- Task description:
Lines from the start of the data through the line containing "Inductive Component := RootDir" must be given again exactly. Leave the others out.

[Stored items]
********

(* ===== verification/Path.v ===== *)
(** * std::path

    [Path] is the string it was made from; the functions below are the Unix
    methods of the standard library the kernel uses.  Component-wise
    comparisons ([starts_with], equality) go through [components]. *)

From S2P Require Export Prelude RString.
From Stdlib Require Import Ascii.

Inductive Component := RootDir | CurDir | ParentDir | Normal (s : string).

#[export] Instance Component_eq_dec : EqDecision Component.
Proof. solve_decision. Defined.

Definition slash : ascii := "/"%char.

Definition is_absolute (p : string) : bool := starts_with p "/".
Definition is_relative (p : string) : bool := negb (is_absolute p).

(** A relative path that starts with the component [.] keeps it. *)
Definition include_cur_dir (p : string) : bool := String.eqb p "." || starts_with p "./".

(** The segments after the root or the leading dot. *)
Definition body_segments (p : string) : list string :=
  if is_absolute p || include_cur_dir p then split_char slash (drop_str 1 p) else split_char slash p.

Definition skipped_segment (s : string) : bool := String.eqb s "" || String.eqb s ".".

Definition segment_component (s : string) : Component :=
  if String.eqb s ".." then ParentDir else Normal s.

(** [Path::components]. *)
Definition components (p : string) : list Component :=
  (if is_absolute p then [RootDir] else if include_cur_dir p then [CurDir] else []) ++
  map segment_component (List.filter (fun s => negb (skipped_segment s)) (body_segments p)).

(** [Path::file_name]: the last component when it is a normal one. *)
Definition file_name (p : string) : option string :=
  match last (components p) with Some (Normal s) => Some s | _ => None end.

(** [Path::str_join]. *)
Definition path_join (base p : string) : string :=
  if is_absolute p then p
  else if String.eqb base "" || ends_with base "/" then base +:+ p
  else base +:+ "/" +:+ p.

(** [Components::as_path] trims the segments that are no component. *)
Definition trim_right_segments (segs : list string) : list string :=
  reverse (drop_while skipped_segment (reverse segs)).

(** [Path::parent]. *)
Definition parent (p : string) : option string :=
  let front := if is_absolute p then "/" else if include_cur_dir p then "." else "" in
  match reverse (trim_right_segments (body_segments p)) with
  | _ :: rest => Some (front +:+ str_join "/" (trim_right_segments (reverse rest)))
  | [] => if negb (is_absolute p) && include_cur_dir p then Some "" else None
  end.

Fixpoint is_prefix {A} `{EqDecision A} (l1 l2 : list A) : bool :=
  match l1, l2 with
  | [], _ => true
  | x :: l1', y :: l2' => bool_decide (x = y) && is_prefix l1' l2'
  | _, _ => false
  end.

(** [Path::starts_with]: whole components only. *)
Definition path_starts_with (p base : string) : bool := is_prefix (components base) (components p).

Lemma is_prefix_spec {A} `{EqDecision A} (l1 l2 : list A) : is_prefix l1 l2 = true <-> l1 `prefix_of` l2.
Proof.
  revert l2. induction l1 as [|x l1 IH]; intros [|y l2]; cbn.
  - split; [intros; apply prefix_nil|done].
  - split; [intros; apply prefix_nil|done].
  - split; [done|]. intros [k Hk]. done.
  - rewrite andb_true_iff, bool_decide_eq_true, IH. split.
    + intros [-> H]. by apply prefix_cons.
    + intros [k [= -> ->]]. split; [done|]. by exists k.
Qed.

Example path_examples :
  components "/a//b/./c/../d/" = [RootDir; Normal "a"; Normal "b"; Normal "c"; ParentDir; Normal "d"] /\
  components "./x" = [CurDir; Normal "x"] /\
  file_name "a/.env/" = Some ".env" /\ file_name "a/.." = None /\
  parent "/a/b//c/" = Some "/a/b" /\ parent "x" = Some "" /\ parent "/" = None /\
  path_starts_with "/home/user2" "/home/user" = false.
Proof. repeat split. Qed.

#[local] Arguments String.append !_ _ : simpl nomatch.

(** ** Clean paths

    A clean absolute path is the root followed by segments that are neither
    empty nor [.] nor contain a slash; [render] is its string. *)

Definition no_slash (s : string) : Prop := split_char slash s = [s].
Definition clean_segment (s : string) : Prop := no_slash s /\ s <> ""%string /\ s <> "."%string.

Definition render (segs : list string) : string := "/" +:+ str_join "/" segs.

Lemma split_char_app_nosep c a b :
  split_char c a = [a] -> split_char c (a +:+ String c b) = a :: split_char c b.
Proof.
  induction a as [|d a IH]; intros Ha; cbn in *.
  - by rewrite Ascii.eqb_refl.
  - destruct (Ascii.eqb c d) eqn:Hcd; [by destruct (split_char c a) eqn:Hs; [destruct (split_char_ne c a)|]|].
    destruct (split_char c a) as [|p ps] eqn:Hs; [by destruct (split_char_ne c a)|].
    injection Ha as -> ->. rewrite IH by done. done.
Qed.

(** Joining on the separator is undone by splitting. *)
Lemma split_char_join c segs :
  segs <> [] -> Forall (fun s => split_char c s = [s]) segs ->
  split_char c (str_join (String c "") segs) = segs.
Proof.
  induction segs as [|s segs IH]; intros Hne Hall; [done|].
  apply Forall_cons in Hall as [Hs Hall].
  destruct segs as [|s' segs]; [exact Hs|].
  change (str_join (String c "") (s :: s' :: segs)) with (s +:+ String c "" +:+ str_join (String c "") (s' :: segs)).
  change (String c "" +:+ ?x) with (String c x).
  rewrite split_char_app_nosep by done. by rewrite IH.
Qed.

Lemma split_char_pieces c s : Forall (fun p => split_char c p = [p]) (split_char c s).
Proof.
  induction s as [|d s IH]; cbn; [by repeat constructor|].
  destruct (Ascii.eqb c d) eqn:Hcd; [by constructor|].
  destruct (split_char c s) as [|p ps]; [by repeat constructor; cbn; rewrite Hcd|].
  apply Forall_cons in IH as [Hp Hps]. constructor; [|done]. cbn. by rewrite Hcd, Hp.
Qed.

Lemma skipped_clean s : clean_segment s -> skipped_segment s = false.
Proof.
  intros (_ & H1 & H2). unfold skipped_segment.
  by rewrite (proj2 (String.eqb_neq _ _) H1), (proj2 (String.eqb_neq _ _) H2).
Qed.

Lemma filter_clean segs :
  Forall clean_segment segs -> List.filter (fun s => negb (skipped_segment s)) segs = segs.
Proof.
  induction segs as [|s segs IH]; [done|]. intros [Hs Hall]%Forall_cons. cbn.
  by rewrite skipped_clean, IH.
Qed.

Lemma body_segments_render segs :
  segs <> [] -> Forall clean_segment segs -> body_segments (render segs) = segs.
Proof.
  intros Hne Hall. unfold body_segments, render. cbn.
  apply split_char_join; [done|]. eapply Forall_impl; [exact Hall|]. by intros s [? _].
Qed.

Lemma components_render segs :
  Forall clean_segment segs -> components (render segs) = RootDir :: map segment_component segs.
Proof.
  intros Hall. destruct segs as [|s segs]; [done|].
  unfold components. rewrite body_segments_render by done. by rewrite filter_clean.
Qed.

Lemma trim_right_clean segs : Forall clean_segment segs -> trim_right_segments segs = segs.
Proof.
  intros Hall. unfold trim_right_segments.
  destruct (reverse segs) as [|s r] eqn:Hr; cbn [drop_while].
  - by rewrite <- (reverse_involutive segs), Hr.
  - assert (Hs : clean_segment s).
    { rewrite Forall_forall in Hall. apply Hall. rewrite <- elem_of_reverse, Hr. set_solver. }
    rewrite skipped_clean by done. by rewrite <- Hr, reverse_involutive.
Qed.

Lemma parent_render_snoc segs s :
  Forall clean_segment (segs ++ [s]) -> parent (render (segs ++ [s])) = Some (render segs).
Proof.
  intros Hall. unfold parent. rewrite body_segments_render; [|by destruct segs|done].
  rewrite trim_right_clean by done. rewrite reverse_app.
  change (reverse [s] ++ reverse segs) with (s :: reverse segs).
  cbv iota beta. rewrite reverse_involutive, trim_right_clean; [done|].
  by apply Forall_app in Hall as [? _].
Qed.

Lemma parent_render_nil : parent (render []) = None.
Proof. done. Qed.

Lemma ends_with_slash_snoc a s :
  no_slash s -> s <> ""%string -> ends_with (a +:+ s) "/" = false.
Proof.
  intros Hs Hne. destruct (ends_with (a +:+ s) "/") eqn:He; [|done]. exfalso.
  unfold ends_with in He. apply andb_true_iff in He as [_ He%String.eqb_eq].
  rewrite app_len in He. destruct (len s) as [|n] eqn:Hlen; [by destruct s|].
  replace (len a + S n - len "/")%nat with (len a + n)%nat in He by (cbn; lia).
  rewrite drop_str_app_plus in He.
  pose proof (take_drop_str n s) as Htd. rewrite He in Htd. unfold no_slash in Hs.
  rewrite <- Htd in Hs.
  assert (Hgen : forall t, split_char slash (t +:+ "/") <> [t +:+ "/"%string]).
  { clear. induction t as [|c t IH]; cbn [split_char String.append]; [done|]. destruct (Ascii.eqb slash c); [by intros [=]|].
    destruct (split_char slash (t +:+ "/")) as [|p ps] eqn:Hsp; [by destruct (split_char_ne slash (t +:+ "/"))|].
    intros [= -> ->]. by apply IH. }
  by apply (Hgen (take_str n s)).
Qed.

Lemma join_snoc sep segs s : segs <> [] -> str_join sep (segs ++ [s]) = str_join sep segs +:+ sep +:+ s.
Proof.
  induction segs as [|x segs IH]; [done|]. intros _. destruct segs as [|y segs]; [done|].
  change ((x :: y :: segs) ++ [s]) with (x :: (y :: segs) ++ [s]).
  rewrite (join_cons sep x) by (by destruct segs). rewrite IH by done.
  rewrite (join_cons sep x) by done. by rewrite !app_assoc_str.
Qed.

Lemma clean_relative s : clean_segment s -> is_absolute s = false.
Proof.
  intros (Hns & Hne & _). destruct s as [|c s]; [done|]. unfold is_absolute, starts_with. cbn [prefixb].
  change "/"%char with slash. destruct (Ascii.eqb_spec slash c) as [<-|]; [|done].
  unfold no_slash in Hns. cbn [split_char] in Hns. rewrite Ascii.eqb_refl in Hns. injection Hns. done.
Qed.

(** A file name is one clean segment. *)
Lemma file_name_clean p s : file_name p = Some s -> clean_segment s.
Proof.
  unfold file_name. destruct (last (components p)) as [[| | |x]|] eqn:Hl; [done..| |done]. intros [= ->].
  apply last_Some_elem_of in Hl. unfold components in Hl. apply elem_of_app in Hl as [Hl|Hl].
  { destruct (is_absolute p); [set_solver|]. destruct (include_cur_dir p); set_solver. }
  apply list_elem_of_In, List.in_map_iff in Hl as (y & Hy & [Hin Hk]%List.filter_In).
  unfold segment_component in Hy. destruct (String.eqb y ".."); [done|]. injection Hy as ->.
  apply negb_true_iff, orb_false_iff in Hk as [H1%String.eqb_neq H2%String.eqb_neq]. split; [|done].
  assert (Hall : Forall no_slash (body_segments p)).
  { unfold body_segments. destruct (_ || _); apply split_char_pieces. }
  rewrite Forall_forall in Hall. by apply Hall, list_elem_of_In.
Qed.

Lemma path_join_clean base s : clean_segment s ->
  path_join base s = (if String.eqb base "" || ends_with base "/" then base else base +:+ "/") +:+ s.
Proof.
  intros Hs. unfold path_join. rewrite (clean_relative s Hs). destruct (_ || _); [done|]. by rewrite app_assoc_str.
Qed.

(** Pushing a clean segment on a clean path appends it. *)
Lemma path_join_render segs s :
  Forall clean_segment segs -> clean_segment s -> path_join (render segs) s = render (segs ++ [s]).
Proof.
  intros Hall Hs. pose proof Hs as (Hns & Hne & _). unfold path_join.
  rewrite (clean_relative s Hs). destruct segs as [|y segs' _] using rev_ind; [done|].
  assert (Hy : clean_segment y) by (apply Forall_app in Hall as [_ [? _]%Forall_cons]; done).
  assert (Hend : ends_with (render (segs' ++ [y])) "/" = false).
  { destruct Hy as (Hny & Hyne & _). unfold render. destruct segs' as [|z segs'].
    - by apply ends_with_slash_snoc.
    - rewrite join_snoc by done. rewrite <- !app_assoc_str. by apply ends_with_slash_snoc. }
  rewrite Hend. change (String.eqb (render (segs' ++ [y])) "") with false. cbn [orb].
  unfold render. rewrite (join_snoc _ (segs' ++ [y]) s) by (by destruct segs').
  by rewrite !app_assoc_str.
Qed.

********

- Task output:
(* ===== verification/Path.v ===== *)
(** * std::path

    [Path] is the string it was made from; the functions below are the Unix
    methods of the standard library the kernel uses.  Component-wise
    comparisons ([starts_with], equality) go through [components]. *)

From S2P Require Export Prelude RString.
From Stdlib Require Import Ascii.

Inductive Component := RootDir | CurDir | ParentDir | Normal (s : string).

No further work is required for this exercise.